[Activity] Find and copy every line in the records that includes the string "QSlider".

[Supplied records]

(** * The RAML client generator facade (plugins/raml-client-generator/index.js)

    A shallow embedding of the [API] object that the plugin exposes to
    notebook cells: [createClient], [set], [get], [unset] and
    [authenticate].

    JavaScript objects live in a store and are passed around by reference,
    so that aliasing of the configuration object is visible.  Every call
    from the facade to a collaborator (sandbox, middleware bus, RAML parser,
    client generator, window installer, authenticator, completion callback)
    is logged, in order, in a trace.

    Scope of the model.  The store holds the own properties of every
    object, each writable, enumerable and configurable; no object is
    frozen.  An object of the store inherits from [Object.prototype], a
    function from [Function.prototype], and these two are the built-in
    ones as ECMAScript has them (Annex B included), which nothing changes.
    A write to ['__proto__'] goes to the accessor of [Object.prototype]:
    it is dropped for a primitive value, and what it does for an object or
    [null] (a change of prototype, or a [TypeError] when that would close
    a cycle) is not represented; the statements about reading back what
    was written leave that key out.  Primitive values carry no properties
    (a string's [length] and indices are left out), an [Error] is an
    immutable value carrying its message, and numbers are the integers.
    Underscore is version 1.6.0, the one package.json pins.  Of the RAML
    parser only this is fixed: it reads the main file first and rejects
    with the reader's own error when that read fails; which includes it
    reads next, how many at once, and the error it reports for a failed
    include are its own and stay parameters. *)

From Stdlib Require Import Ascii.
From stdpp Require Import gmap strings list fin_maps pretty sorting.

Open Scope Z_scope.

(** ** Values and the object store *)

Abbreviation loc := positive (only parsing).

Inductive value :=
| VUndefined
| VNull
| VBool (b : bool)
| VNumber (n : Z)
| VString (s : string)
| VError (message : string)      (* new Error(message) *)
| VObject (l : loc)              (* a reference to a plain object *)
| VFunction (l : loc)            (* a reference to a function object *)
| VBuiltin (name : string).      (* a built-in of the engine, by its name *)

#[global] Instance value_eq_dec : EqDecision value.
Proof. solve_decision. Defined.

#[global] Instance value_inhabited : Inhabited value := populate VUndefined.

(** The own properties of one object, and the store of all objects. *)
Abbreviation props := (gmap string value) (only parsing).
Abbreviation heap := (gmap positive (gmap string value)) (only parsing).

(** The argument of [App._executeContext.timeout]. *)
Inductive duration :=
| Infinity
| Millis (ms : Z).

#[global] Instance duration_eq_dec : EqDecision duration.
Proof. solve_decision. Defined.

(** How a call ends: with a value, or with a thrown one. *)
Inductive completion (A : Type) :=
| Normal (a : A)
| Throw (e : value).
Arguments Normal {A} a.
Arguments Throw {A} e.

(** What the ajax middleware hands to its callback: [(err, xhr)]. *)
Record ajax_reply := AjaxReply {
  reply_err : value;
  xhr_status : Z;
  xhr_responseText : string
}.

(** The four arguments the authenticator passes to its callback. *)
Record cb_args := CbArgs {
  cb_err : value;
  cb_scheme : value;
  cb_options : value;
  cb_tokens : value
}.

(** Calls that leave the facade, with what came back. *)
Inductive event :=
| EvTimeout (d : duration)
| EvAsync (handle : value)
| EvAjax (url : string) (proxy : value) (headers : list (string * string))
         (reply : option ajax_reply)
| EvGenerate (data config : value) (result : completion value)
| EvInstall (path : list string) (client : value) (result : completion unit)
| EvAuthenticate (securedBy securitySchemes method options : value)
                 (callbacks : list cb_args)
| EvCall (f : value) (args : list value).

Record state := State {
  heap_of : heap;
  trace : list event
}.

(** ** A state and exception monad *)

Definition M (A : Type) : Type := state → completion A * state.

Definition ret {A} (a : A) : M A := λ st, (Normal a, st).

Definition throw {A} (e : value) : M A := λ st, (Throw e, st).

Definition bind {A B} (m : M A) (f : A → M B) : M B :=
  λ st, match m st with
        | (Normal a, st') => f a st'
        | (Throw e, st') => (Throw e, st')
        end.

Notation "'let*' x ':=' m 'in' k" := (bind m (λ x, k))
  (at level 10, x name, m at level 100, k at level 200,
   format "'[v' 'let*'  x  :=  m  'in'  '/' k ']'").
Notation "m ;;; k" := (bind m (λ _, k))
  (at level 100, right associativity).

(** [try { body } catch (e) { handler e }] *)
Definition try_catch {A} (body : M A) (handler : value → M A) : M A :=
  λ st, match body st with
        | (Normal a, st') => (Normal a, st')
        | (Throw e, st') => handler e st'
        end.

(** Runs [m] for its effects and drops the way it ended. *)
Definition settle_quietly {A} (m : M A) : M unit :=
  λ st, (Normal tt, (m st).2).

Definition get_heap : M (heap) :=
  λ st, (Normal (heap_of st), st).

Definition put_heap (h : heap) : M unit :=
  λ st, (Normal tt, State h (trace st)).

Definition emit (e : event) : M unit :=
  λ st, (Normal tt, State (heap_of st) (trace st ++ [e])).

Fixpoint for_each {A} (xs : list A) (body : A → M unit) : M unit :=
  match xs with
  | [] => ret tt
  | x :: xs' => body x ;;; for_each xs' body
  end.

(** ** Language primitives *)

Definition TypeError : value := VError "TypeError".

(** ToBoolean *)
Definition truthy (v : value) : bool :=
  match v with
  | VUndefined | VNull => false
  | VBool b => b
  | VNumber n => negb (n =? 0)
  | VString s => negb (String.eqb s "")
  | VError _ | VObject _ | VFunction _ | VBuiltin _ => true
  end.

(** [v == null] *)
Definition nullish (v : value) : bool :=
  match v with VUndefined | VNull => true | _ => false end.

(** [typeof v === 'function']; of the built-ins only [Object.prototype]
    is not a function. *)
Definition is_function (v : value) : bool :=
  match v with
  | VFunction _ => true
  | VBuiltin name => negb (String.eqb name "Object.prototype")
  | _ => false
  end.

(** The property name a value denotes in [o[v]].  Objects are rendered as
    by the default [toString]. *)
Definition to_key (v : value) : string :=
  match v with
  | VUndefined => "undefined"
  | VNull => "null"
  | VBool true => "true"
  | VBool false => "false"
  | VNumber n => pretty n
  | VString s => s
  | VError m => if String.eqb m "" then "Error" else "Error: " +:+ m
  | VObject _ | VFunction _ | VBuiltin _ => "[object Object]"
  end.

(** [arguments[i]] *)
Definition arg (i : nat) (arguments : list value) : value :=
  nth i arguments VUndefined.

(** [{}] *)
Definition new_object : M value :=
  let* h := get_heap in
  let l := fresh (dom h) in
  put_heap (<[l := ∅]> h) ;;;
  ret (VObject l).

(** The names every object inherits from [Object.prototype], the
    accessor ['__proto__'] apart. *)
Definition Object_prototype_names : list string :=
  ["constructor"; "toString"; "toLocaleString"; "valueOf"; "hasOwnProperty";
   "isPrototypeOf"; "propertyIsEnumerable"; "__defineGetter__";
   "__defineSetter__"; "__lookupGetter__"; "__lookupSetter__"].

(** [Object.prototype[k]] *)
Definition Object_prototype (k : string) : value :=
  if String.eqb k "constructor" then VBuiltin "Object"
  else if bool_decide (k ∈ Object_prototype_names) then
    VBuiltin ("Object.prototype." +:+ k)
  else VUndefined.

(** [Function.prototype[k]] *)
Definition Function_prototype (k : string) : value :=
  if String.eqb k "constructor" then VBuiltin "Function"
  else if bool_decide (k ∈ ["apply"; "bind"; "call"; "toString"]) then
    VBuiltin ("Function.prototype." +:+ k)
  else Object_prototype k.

---

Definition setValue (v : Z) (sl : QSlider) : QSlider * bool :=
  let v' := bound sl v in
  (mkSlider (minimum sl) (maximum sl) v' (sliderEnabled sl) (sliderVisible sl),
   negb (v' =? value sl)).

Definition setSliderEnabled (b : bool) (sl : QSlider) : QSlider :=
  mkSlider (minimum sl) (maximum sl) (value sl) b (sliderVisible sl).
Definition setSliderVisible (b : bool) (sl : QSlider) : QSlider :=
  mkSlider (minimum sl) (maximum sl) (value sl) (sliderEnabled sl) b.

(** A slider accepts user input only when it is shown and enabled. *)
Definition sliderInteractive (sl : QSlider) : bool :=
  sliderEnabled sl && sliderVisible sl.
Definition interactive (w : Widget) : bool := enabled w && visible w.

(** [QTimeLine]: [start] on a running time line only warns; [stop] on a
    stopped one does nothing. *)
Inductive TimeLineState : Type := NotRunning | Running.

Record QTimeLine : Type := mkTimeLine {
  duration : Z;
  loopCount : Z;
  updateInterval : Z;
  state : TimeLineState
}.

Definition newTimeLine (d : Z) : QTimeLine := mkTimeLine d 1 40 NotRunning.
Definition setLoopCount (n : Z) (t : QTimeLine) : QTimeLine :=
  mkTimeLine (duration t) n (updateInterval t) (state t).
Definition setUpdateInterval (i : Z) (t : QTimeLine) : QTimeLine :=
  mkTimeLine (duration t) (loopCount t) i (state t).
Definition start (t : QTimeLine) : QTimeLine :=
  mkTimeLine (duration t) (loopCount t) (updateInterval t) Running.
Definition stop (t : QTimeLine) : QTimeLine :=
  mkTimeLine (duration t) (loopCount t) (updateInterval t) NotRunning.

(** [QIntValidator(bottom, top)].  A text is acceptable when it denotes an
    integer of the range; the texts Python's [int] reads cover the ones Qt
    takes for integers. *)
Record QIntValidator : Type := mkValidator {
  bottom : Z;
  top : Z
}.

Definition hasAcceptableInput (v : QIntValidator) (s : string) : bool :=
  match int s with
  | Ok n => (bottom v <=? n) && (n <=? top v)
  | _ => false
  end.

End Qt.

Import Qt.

---

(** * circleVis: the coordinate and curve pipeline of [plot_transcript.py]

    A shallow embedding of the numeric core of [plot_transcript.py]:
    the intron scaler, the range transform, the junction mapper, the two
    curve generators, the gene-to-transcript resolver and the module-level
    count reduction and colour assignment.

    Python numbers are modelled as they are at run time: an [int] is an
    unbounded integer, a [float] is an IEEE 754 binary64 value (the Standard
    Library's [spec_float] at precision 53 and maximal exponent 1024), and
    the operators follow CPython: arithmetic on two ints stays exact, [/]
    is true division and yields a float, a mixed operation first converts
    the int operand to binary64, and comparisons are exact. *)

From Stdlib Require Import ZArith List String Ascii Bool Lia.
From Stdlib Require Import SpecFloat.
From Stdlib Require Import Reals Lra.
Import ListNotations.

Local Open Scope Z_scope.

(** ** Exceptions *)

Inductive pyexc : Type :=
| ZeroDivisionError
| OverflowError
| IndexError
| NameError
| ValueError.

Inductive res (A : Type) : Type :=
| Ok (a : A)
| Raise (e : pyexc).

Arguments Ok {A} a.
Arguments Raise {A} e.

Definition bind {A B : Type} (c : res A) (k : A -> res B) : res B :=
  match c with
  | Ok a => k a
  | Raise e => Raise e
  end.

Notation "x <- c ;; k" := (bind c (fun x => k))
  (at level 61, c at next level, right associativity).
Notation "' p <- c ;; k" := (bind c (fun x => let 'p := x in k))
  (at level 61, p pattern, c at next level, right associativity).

[Reply to the task]
Definition setValue (v : Z) (sl : QSlider) : QSlider * bool :=
Definition setSliderEnabled (b : bool) (sl : QSlider) : QSlider :=
Definition setSliderVisible (b : bool) (sl : QSlider) : QSlider :=
Definition sliderInteractive (sl : QSlider) : bool :=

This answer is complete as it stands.